• Entries shown:

(** * Incremental snapshot synchronisation of popular-movies-historic

    A shallow embedding of [src/lib/movies/api.ts] (the R2-backed
    [syncMovies] / [getMovies] revision) together with the Zod schema
    [Movie] of [lib/movies/types], and the properties of the
    synchronisation engine stated over it.

    Conventions of the embedding.
    - A JavaScript [Date] is its time value: a number of milliseconds since
      the Unix epoch, an integer of [Z].  The Workers runtime keeps local
      time equal to UTC, so [d.setDate(d.getDate() + k)] adds
      [k * 86 400 000] ms and [new Date(y, m, d)] is midnight UTC.
    - An [async] function is a computation over the bucket which either
      returns a value or rejects, and which emits the I/O it performs
      (bucket reads and writes, HTTP requests) as a trace.
    - The text held by a bucket object is kept in parsed form, see [blob]. *)

From stdpp Require Import gmap strings list fin_maps pretty sorting.

Open Scope Z_scope.

(** ** JSON values and the Zod schema *)

(** What [JSON.parse] / [Response.json()] produce.  The program never
    inspects a number, so their fractional part is not kept. *)
Local Unset Elimination Schemes.
Inductive json :=
| JNull
| JBool (b : bool)
| JNum (n : Z)
| JStr (s : string)
| JArr (items : list json)
| JObj (fields : list (string * json)).
Local Set Elimination Schemes.

(** [export const Movie = z.object({ title, imdb_id, poster_url })] *)
Record Movie := mkMovie {
  title : string;
  imdb_id : string;
  poster_url : string;
}.

(** Property read [o[k]] on a parsed object whose members are listed in
    source order: with a repeated key [JSON.parse] keeps the last member. *)
Fixpoint prop (k : string) (fields : list (string * json)) : option json :=
  match fields with
  | [] => None
  | (k', v) :: rest =>
      match prop k rest with
      | Some v' => Some v'
      | None => if String.eqb k' k then Some v else None
      end
  end.

(** [z.string()] *)
Definition z_string (j : option json) : option string :=
  match j with
  | Some (JStr s) => Some s
  | _ => None
  end.

(** [Movie.parse(j)]: an object whose three fields are strings; keys the
    schema does not list are stripped.  [None] stands for a [ZodError]. *)
Definition Movie_parse (j : json) : option Movie :=
  match j with
  | JObj fields =>
      t ← z_string (prop "title" fields);
      i ← z_string (prop "imdb_id" fields);
      p ← z_string (prop "poster_url" fields);
      Some (mkMovie t i p)
  | _ => None
  end.

(** [z.array(Movie).parse(data)] *)
Definition z_array_Movie_parse (data : json) : option (list Movie) :=
  match data with
  | JArr items => mapM Movie_parse items
  | _ => None
  end.

(** The value [JSON.stringify] writes for a [Movie], read back. *)
Definition Movie_json (m : Movie) : json :=
  JObj [("title", JStr (title m)); ("imdb_id", JStr (imdb_id m));
        ("poster_url", JStr (poster_url m))]%string.

Definition JSON_stringify (movies : list Movie) : json :=
  JArr (Movie_json <$> movies).

(** ** The merge step *)

(** [movies.find((movie) => movie.imdb_id === newMovie.imdb_id)] *)
Definition find_imdb (movies : list Movie) (newMovie : Movie) : option Movie :=
  List.find (fun movie => String.eqb (imdb_id movie) (imdb_id newMovie)) movies.

(** [appendUnique]: both branches build a new array with a spread. *)
Definition appendUnique (movies : list Movie) (newMovie : Movie) : list Movie :=
  match find_imdb movies newMovie with
  | Some _ => movies
  | None => movies ++ [newMovie]
  end.

(** [for (const newMovie of newMovies) movies = appendUnique(movies, newMovie)] *)
Definition appendAll (movies newMovies : list Movie) : list Movie :=
  fold_left appendUnique newMovies movies.

(** Arrays as JavaScript has them: objects reached through a reference.
    [appendUnique] reads the array behind [movies] and allocates its result. *)
Module Arrays.

Definition ref := positive.

Definition alloc (h : gmap ref (list Movie)) (a : list Movie)
  : gmap ref (list Movie) * ref :=
  let r := fresh (dom h) in (<[r := a]> h, r).

Definition appendUnique (h : gmap ref (list Movie)) (movies : ref)
    (newMovie : Movie) : option (gmap ref (list Movie) * ref) :=
  a ← h !! movies;
  match find_imdb a newMovie with
  | Some _ => Some (alloc h a)                  (* [...movies] *)
  | None => Some (alloc h (a ++ [newMovie]))    (* [...movies, newMovie] *)
  end.

End Arrays.

(** ** Dates *)

Definition msPerDay : Z := 86400000.

(** Day number (days since 1970-01-01) of the calendar day a time value
    falls in; what [toISOString().split("T")[0]] keeps of a date. *)
Definition dayOf (t : Z) : Z := t / msPerDay.

(** [d.setDate(d.getDate() + k)] *)
Definition addDays (t k : Z) : Z := t + k * msPerDay.

(** Year, month (1..12) and day of month of a day number in the proleptic
    Gregorian calendar. *)
Definition civil (day : Z) : Z * Z * Z :=
  let z := day + 719468 in
  let era := z / 146097 in
  let doe := z - era * 146097 in
  let yoe := (doe - doe / 1460 + doe / 36524 - doe / 146096) / 365 in
  let doy := doe - (365 * yoe + yoe / 4 - yoe / 100) in
  let mp := (5 * doy + 2) / 153 in
  let d := doy - (153 * mp + 2) / 5 + 1 in
  let m := if mp <? 10 then mp + 3 else mp - 9 in
  (yoe + era * 400 + (if m <=? 2 then 1 else 0), m, d).

Definition getFullYear (t : Z) : Z := (civil (dayOf t)).1.1.
Definition getMonth (t : Z) : Z := (civil (dayOf t)).1.2 - 1.
Definition getDate (t : Z) : Z := (civil (dayOf t)).2.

• Task goal: What you give back must be the stretch above, starting at the line with "Open Scope Z_scope." and ending at the line with "(** The value", copied exactly.

• Finished task:
Open Scope Z_scope.

(** ** JSON values and the Zod schema *)

(** What [JSON.parse] / [Response.json()] produce.  The program never
    inspects a number, so their fractional part is not kept. *)
Local Unset Elimination Schemes.
Inductive json :=
| JNull
| JBool (b : bool)
| JNum (n : Z)
| JStr (s : string)
| JArr (items : list json)
| JObj (fields : list (string * json)).
Local Set Elimination Schemes.

(** [export const Movie = z.object({ title, imdb_id, poster_url })] *)
Record Movie := mkMovie {
  title : string;
  imdb_id : string;
  poster_url : string;
}.

(** Property read [o[k]] on a parsed object whose members are listed in
    source order: with a repeated key [JSON.parse] keeps the last member. *)
Fixpoint prop (k : string) (fields : list (string * json)) : option json :=
  match fields with
  | [] => None
  | (k', v) :: rest =>
      match prop k rest with
      | Some v' => Some v'
      | None => if String.eqb k' k then Some v else None
      end
  end.

(** [z.string()] *)
Definition z_string (j : option json) : option string :=
  match j with
  | Some (JStr s) => Some s
  | _ => None
  end.

(** [Movie.parse(j)]: an object whose three fields are strings; keys the
    schema does not list are stripped.  [None] stands for a [ZodError]. *)
Definition Movie_parse (j : json) : option Movie :=
  match j with
  | JObj fields =>
      t ← z_string (prop "title" fields);
      i ← z_string (prop "imdb_id" fields);
      p ← z_string (prop "poster_url" fields);
      Some (mkMovie t i p)
  | _ => None
  end.

(** [z.array(Movie).parse(data)] *)
Definition z_array_Movie_parse (data : json) : option (list Movie) :=
  match data with
  | JArr items => mapM Movie_parse items
  | _ => None
  end.

(** The value [JSON.stringify] writes for a [Movie], read back. *)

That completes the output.